Measure Twice Said: This isnt a direct quote but it was on the subject of getting a Muffler that had a spark arrestor in it and hoping that it satisfied authorities for trail riding...
I think in a previous thread you also mentioned using a Tecumseh Carb and intake. Besides the inherent difficulties of getting proper air to fuel mix when mixing and matching different manufacturers parts especially carbs, most people that use the horizontal shaft engines on go carts and off roaders will adapt a pulse operated carb like a Tillotson or Zama so the do not have an issue of fuel splash in the bowl reducing power.

Goat Herder said: Again this is not a direct quote but it had to deal with the aftermarket Electronic Ignition modules being made to work on all engines.
The promise of electronic ignition modules for older machines is a great thing because beside the fact of providing a hotter and more consistent spark to the plug they also eliminate moisture failure of the points and high RPM condenser breakdown that plague older engines, not to mention the fact that they could decrease the need for service knowledge such as how to properly time points to cylinder TDC position as in in some Tecumseh engines in particular .

However after using many of these aftermarket kits since their inception and despite great strides in quality and reliability, I will generally use OEM ignition parts if available.

I have had loads of module failures and many that simply will not work one one engine where another of the same type will and the first still work on a different engine. In short they are temperamental, unreliable and can frustrate the bejusus out of you.

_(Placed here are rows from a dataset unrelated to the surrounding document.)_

(* ===== verification/ClientThreads.v ===== *)
(** gck-rpc-module.c, called by several threads of an application at once: the pool of
    connections is a list in memory that they share, under a mutex.  The model is a step
    relation like that of the daemon's threads: a thread makes one access to the shared
    variables at a time, and what it does on its own connection, which nobody else can
    see, is one step.  The library is initialized and stays so. *)
From stdpp Require Import gmap relations.
From S2P Require Import Prelude EggBuffer Pkcs11 RpcUtil Calls Message Transport.
From S2P Require Import Client ClientProto ClientCalls ClientSpecs ClientReads ClientRun ClientMacros ClientPool ClientProps.

(** ** The state *)

(** A [CallState] in memory; [next] is for pooling of completed sockets. *)
Record Cell := mkCell { cell : CallState; next : option nat }.

(** Where a thread is: outside of the library, with what the last call returned; in
    [call_lookup], [call_run] and so on, and [call_done], with the call state [i] it has
    in hand, the [job] that it will do on the connection, and the code [ret].  Places
    between [Head] and [Unlock] have the mutex. *)
Inductive place :=
| Outside (last : option Z)
| LookupLock (job : Net CallState Z) | LookupHead (job : Net CallState Z)
| LookupTake (job : Net CallState Z) (i : nat) | LookupCount (job : Net CallState Z) (i : nat)
| LookupUnlock (job : Net CallState Z) (cs : option nat)
| Connecting (job : Net CallState Z) | Looked (job : Net CallState Z) (i : nat)
| Working (job : Net CallState Z) (i : nat) | DoneCheck (i : nat) (ret : Z)
| DoneLock (i : nat) (ret : Z) | DoneHead (i : nat) (ret : Z) | DoneLink (i : nat) (ret : Z)
| DoneStore (i : nat) (ret : Z) | DoneCount (ret : Z) | DoneUnlock (cs : option nat) (ret : Z)
| Destroying (i : nat) (ret : Z).

(** An assertion that fails, another fault, or a use of freed memory ends the process. *)
Inductive process := Running | Died (f : fault) | UsedFreedState.

(** The call states that are allocated, and the variables of the library. *)
Record Lib := mkLib {
  heap : gmap nat Cell;
  call_state_pool : option nat;
  n_call_state_pool : Z;
  call_state_mutex : option nat;
  threads : gmap nat place;
  status : process;
}.

Definition put (i : nat) (c : Cell) (s : Lib) : Lib :=
  mkLib (<[i := c]> (heap s)) (call_state_pool s) (n_call_state_pool s) (call_state_mutex s) (threads s) (status s).
Definition release (i : nat) (s : Lib) : Lib :=
  mkLib (delete i (heap s)) (call_state_pool s) (n_call_state_pool s) (call_state_mutex s) (threads s) (status s).
Definition set_pool (p : option nat) (s : Lib) : Lib :=
  mkLib (heap s) p (n_call_state_pool s) (call_state_mutex s) (threads s) (status s).
Definition set_n (n : Z) (s : Lib) : Lib :=
  mkLib (heap s) (call_state_pool s) n (call_state_mutex s) (threads s) (status s).
Definition set_mutex (m : option nat) (s : Lib) : Lib :=
  mkLib (heap s) (call_state_pool s) (n_call_state_pool s) m (threads s) (status s).
Definition go (t : nat) (p : place) (s : Lib) : Lib :=
  mkLib (heap s) (call_state_pool s) (n_call_state_pool s) (call_state_mutex s) (<[t := p]> (threads s)) (status s).
Definition die (st : process) (s : Lib) : Lib :=
  mkLib (heap s) (call_state_pool s) (n_call_state_pool s) (call_state_mutex s) (threads s) st.

(** The call state whose members a thread looks at next. *)
Definition touches (p : place) : option nat :=
  match p with
  | LookupTake _ i | Looked _ i | Working _ i | DoneCheck i _ | DoneHead i _ | DoneLink i _
  | Destroying i _ => Some i
  | _ => None
  end.

(** ** The steps *)

Section Steps.
(** The settings of the library, what an attempt to connect may meet, and what calls do
    on their connections. *)
Context (path : string) (app_id : Z) (dials : dialled -> Prop) (jobs : Net CallState Z -> Prop).

Inductive lookup_step (t : nat) (s : Lib) : Lib -> Prop :=
| lookup_enter last job :
    threads s !! t = Some (Outside last) -> jobs job -> lookup_step t s (go t (LookupLock job) s)
| lookup_lock job :
    threads s !! t = Some (LookupLock job) -> call_state_mutex s = None ->
    lookup_step t s (go t (LookupHead job) (set_mutex (Some t) s))
(* Pop one from the pool if possible *)
| lookup_none job :
    threads s !! t = Some (LookupHead job) -> call_state_pool s = None ->
    lookup_step t s (go t (LookupUnlock job None) s)
| lookup_head job i :
    threads s !! t = Some (LookupHead job) -> call_state_pool s = Some i ->
    lookup_step t s (go t (LookupTake job i) s)
| lookup_take job i c :
    threads s !! t = Some (LookupTake job i) -> heap s !! i = Some c ->
    lookup_step t s (go t (LookupCount job i) (put i (mkCell (cell c) None) (set_pool (next c) s)))
| lookup_count job i :
    threads s !! t = Some (LookupCount job i) -> 0 < n_call_state_pool s ->
    lookup_step t s (go t (LookupUnlock job (Some i)) (set_n (wrap32 (n_call_state_pool s - 1)) s))
| lookup_count_fails job i :
    threads s !! t = Some (LookupCount job i) -> n_call_state_pool s <= 0 ->
    lookup_step t s (die (Died AssertionFailed) s)
| lookup_unlock job o :
    threads s !! t = Some (LookupUnlock job o) ->
    lookup_step t s (go t (match o with Some i => Looked job i | None => Connecting job end)
      (set_mutex None s))
(* Try to connect the call *)
| lookup_no_memory job d :
    threads s !! t = Some (Connecting job) -> dials d -> d_calloc d = false ->
    lookup_step t s (go t (Outside (Some CKR_HOST_MEMORY)) s)
| lookup_connected job d i cs :
    threads s !! t = Some (Connecting job) -> dials d -> d_calloc d = true -> heap s !! i = None ->
    call_connect path app_id d new_call = Ok (Some CKR_OK, cs) ->
    lookup_step t s (go t (Looked job i) (put i (mkCell cs None) s))
| lookup_not_connected job d rv cs :
    threads s !! t = Some (Connecting job) -> dials d -> d_calloc d = true -> rv <> CKR_OK ->
    call_connect path app_id d new_call = Ok (Some rv, cs) ->
    lookup_step t s (go t (Outside (Some rv)) s)
| lookup_connect_dies job d f :
    threads s !! t = Some (Connecting job) -> dials d -> d_calloc d = true ->
    call_connect path app_id d new_call = Crash f -> lookup_step t s (die (Died f) s)
(* What [call_lookup] asserts at its end *)
| lookup_ready job i c :
    threads s !! t = Some (Looked job i) -> heap s !! i = Some c ->
    call_status (cell c) = CALL_READY /\ socket (cell c) <> -1 /\ next c = None ->
    lookup_step t s (go t (Working job i) s)
| lookup_not_ready job i c :
    threads s !! t = Some (Looked job i) -> heap s !! i = Some c ->
    ~ (call_status (cell c) = CALL_READY /\ socket (cell c) <> -1 /\ next c = None) ->
    lookup_step t s (die (Died AssertionFailed) s).

Inductive work_step (t : nat) (s : Lib) : Lib -> Prop :=
| work_ends job i c ret cs :
    threads s !! t = Some (Working job i) -> heap s !! i = Some c -> job (cell c) = Ok (Some ret, cs) ->
    work_step t s (go t (DoneCheck i ret) (put i (mkCell cs (next c)) s))
| work_dies job i c f :
    threads s !! t = Some (Working job i) -> heap s !! i = Some c -> job (cell c) = Crash f ->
    work_step t s (die (Died f) s).

(** What [call_done] makes of the code before it comes to the mutex. *)
Definition done_checked (cs : CallState) (ret : Z) : res Z :=
  if bool_decide (call_status cs = CALL_INVALID) then Crash AssertionFailed else call_checked cs ret.
Definition worth_keeping (cs : CallState) (ret : Z) : bool :=
  negb (ret =? CKR_DEVICE_ERROR) && negb (ret =? CKR_DEVICE_REMOVED) && negb (socket cs =? -1).

Inductive done_step (t : nat) (s : Lib) : Lib -> Prop :=
| done_check i ret c ret' :
    threads s !! t = Some (DoneCheck i ret) -> heap s !! i = Some c ->
    done_checked (cell c) ret = Ok ret' ->
    done_step t s (go t (if worth_keeping (cell c) ret' then DoneLock i ret' else Destroying i ret') s)
| done_check_dies i ret c f :
    threads s !! t = Some (DoneCheck i ret) -> heap s !! i = Some c ->
    done_checked (cell c) ret = Crash f -> done_step t s (die (Died f) s)
(* Try and stash it away for later use *)
| done_lock i ret :
    threads s !! t = Some (DoneLock i ret) -> call_state_mutex s = None ->
    done_step t s (go t (DoneHead i ret) (set_mutex (Some t) s))
| done_full i ret :
    threads s !! t = Some (DoneHead i ret) -> MAX_CALL_STATE_POOL <= n_call_state_pool s ->
    done_step t s (go t (DoneUnlock (Some i) ret) s)
| done_room i ret c :
    threads s !! t = Some (DoneHead i ret) -> n_call_state_pool s < MAX_CALL_STATE_POOL ->
    heap s !! i = Some c ->
    done_step t s (go t (DoneLink i ret) (put i (mkCell (set_status CALL_READY (cell c)) (next c)) s))
| done_link i ret c :
    threads s !! t = Some (DoneLink i ret) -> heap s !! i = Some c -> next c = None ->
    done_step t s (go t (DoneStore i ret) (put i (mkCell (cell c) (call_state_pool s)) s))
| done_link_fails i ret c :
    threads s !! t = Some (DoneLink i ret) -> heap s !! i = Some c -> next c <> None ->
    done_step t s (die (Died AssertionFailed) s)
| done_store i ret :
    threads s !! t = Some (DoneStore i ret) -> done_step t s (go t (DoneCount ret) (set_pool (Some i) s))
| done_count ret :
    threads s !! t = Some (DoneCount ret) ->
    done_step t s (go t (DoneUnlock None ret) (set_n (wrap32 (n_call_state_pool s + 1)) s))
| done_unlock o ret :
    threads s !! t = Some (DoneUnlock o ret) ->
    done_step t s (go t (match o with Some i => Destroying i ret | None => Outside (Some ret) end)
      (set_mutex None s))
| done_destroy i ret c :
    threads s !! t = Some (Destroying i ret) -> heap s !! i = Some c -> call_destroy (cell c) = Ok tt ->
    done_step t s (go t (Outside (Some ret)) (release i s))
| done_destroy_dies i ret c f :
    threads s !! t = Some (Destroying i ret) -> heap s !! i = Some c -> call_destroy (cell c) = Crash f ->
    done_step t s (die (Died f) s).

(** A step of the thread [t], while the process lives. *)
Inductive thread_step (t : nat) (s s' : Lib) : Prop :=
| step_lookup : status s = Running -> lookup_step t s s' -> thread_step t s s'
| step_work : status s = Running -> work_step t s s' -> thread_step t s s'
| step_done : status s = Running -> done_step t s s' -> thread_step t s s'
| step_gone p i :
    status s = Running -> threads s !! t = Some p -> touches p = Some i -> heap s !! i = None ->
    s' = die UsedFreedState s -> thread_step t s s'.

Definition step (s s' : Lib) : Prop := exists t, thread_step t s s'.
End Steps.

(** The library just loaded, in a process with some threads. *)
Definition loaded (s : Lib) : Prop :=
  heap s = ∅ /\ call_state_pool s = None /\ n_call_state_pool s = 0 /\ call_state_mutex s = None
  /\ (forall t p, threads s !! t = Some p -> p = Outside None) /\ status s = Running.

(** A process with two threads. *)
Definition two_threads : Lib := mkLib ∅ None 0 None {[1%nat := Outside None; 2%nat := Outside None]} Running.

(** ** What is whose *)

(** The call state that only this thread has. *)
Definition owned (p : place) : option nat :=
  match p with
  | LookupCount _ i | Looked _ i | Working _ i | DoneCheck i _ | DoneLock i _ | DoneHead i _
  | DoneLink i _ | DoneStore i _ | Destroying i _ => Some i
  | LookupUnlock _ o | DoneUnlock o _ => o
  | _ => None
  end.

Definition has_mutex (p : place) : bool :=
  match p with
  | LookupHead _ | LookupTake _ _ | LookupCount _ _ | LookupUnlock _ _
  | DoneHead _ _ | DoneLink _ _ | DoneStore _ _ | DoneCount _ | DoneUnlock _ _ => true
  | _ => false
  end.

(** The list that starts at [p]. *)
Fixpoint chain (h : gmap nat Cell) (p : option nat) (l : list nat) : Prop :=
  match l with
  | [] => p = None
  | i :: l => p = Some i /\ exists c, h !! i = Some c /\ chain h (next c) l
  end.

Lemma chain_ext h h' l : forall p, (forall i, i ∈ l -> h' !! i = h !! i) -> chain h p l -> chain h' p l.
Proof.
  induction l as [|i l IH]; intros p Hh; [done|]. intros [-> (c & Hc & Hl)]. split; [done|].
  exists c. rewrite Hh by set_solver. split; [done|]. apply IH; [set_solver|done].
Qed.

When we installed these modules in the shop, whether it was because OEM parts weren't available or the customer just wanted it to eliminate points and improve performance we made it explicitly clear to them that there was absolutely no warranty on the part, labor or subsequent damage that could arise from using an electronic module on their machine.

I had a few that grumped about that policy and not guarantying what we did or sold and my response was usually to write down the address of a competing shop that would do it and give them what they wanted because it in the end saved me money to do so. I think Randy that owned our competitor finally caught on to the fact that I was sending him headaches and he also adopted our policy.